After the Fall: Srebrenica Survivors in St. LouisP. 120 Srebrenica Survivors in St. Louis: After the Fall text and interviews by Patrick McCarthy:
Srebrenicas fall was very sudden. We were in our village when the attack began. There were strong points, strong defenses all around. My brother was with me. My mother, wife, and child were together and they went to Potocari.
Around 7:30 in the evening, we got the news that women and children should go in one direction and that men should go in another direction because of the possibility of attack.
The order came from the brigade commander in Srebrenica and the people followed that direction.
It was really hard. My wife took our child and left. I stayed behind at our house and waited for others who were leaving, so that we could go together.
About 11:15 p.m., the men started to get together and we went to a nearby village where the men were also gathering. I was with my family, friends, and neighbors. At one point, there were, I think, something like eighteen thousand men together in that one place.

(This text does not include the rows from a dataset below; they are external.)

Lemma server_deployment_spec_witness :
  let w := world_of [] obeys in
  ∃ w1 w2 w3 w',
    AuthorizationServerDeployment false modules_config server_cr zero_VersionSpec w = (Ok (), w')
    ∧ changes false [("Deployment", ("dell", "role-service")); ("Secret", ("dell", "redis-csm-secret"))] [] w w1
    ∧ writes_all false demo_redis (workload_keys server_cr demo_redis) w1 w2
    ∧ writes false demo_redis ("Deployment", ("dell", "storage-service")) w3 w'.
Proof.
  intros w.
  assert (E : fst (AuthorizationServerDeployment false modules_config server_cr zero_VersionSpec w) = Ok ())
    by (vm_compute; reflexivity).
  apply run_fst in E.
  destruct (server_deployment_spec false modules_config server_cr zero_VersionSpec server_module demo_redis w _ eq_refl eq_refl E)
    as (y & objs & ok & w1 & w2 & w3 & _ & Hy & Ho & Hok & Hc & Ha & _ & Hs).
  vm_compute in Hy. injection Hy as <-. vm_compute in Ho. injection Ho as <-.
  vm_compute in Hok. injection Hok as <-.
  exists w1, w2, w3. eexists. split; [exact E|]. split; [exact Hc|]. split; [exact Ha|exact Hs].
Defined.
End witnesses.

They told us it would be difficult to walk from the place where we had gathered, to walk to Tuzla, because it was hard to organize eighteen thousand people into one row so that they would go one after another.
People started leaving about 1:00 a.m. It wasnt our time to go until about 6:00 a.m. Those ahead of us were moving for five hours and we still didnt leave until 6:00 a.m. my brother and the others I was with.
We crossed the Serb line and it immediately became more difficult because we were in their territory. There was one huge group of people walking in front of us, marking the way to go. Of course, after eighteen thousand people go, there is a mark of the way, there was a trail of the way out.
I arrived in Tuzla on the seventh day.
(2) No one denies that the Muslim forces in Srebrenica were battle-hardened or that the town was physically well-defended.
That's not the point.
When you are surrounded on all sides by Serbian territory, making it impossible to resupply, and the UN says "we will help you evacuate, but we will not help you fight", you evacuate.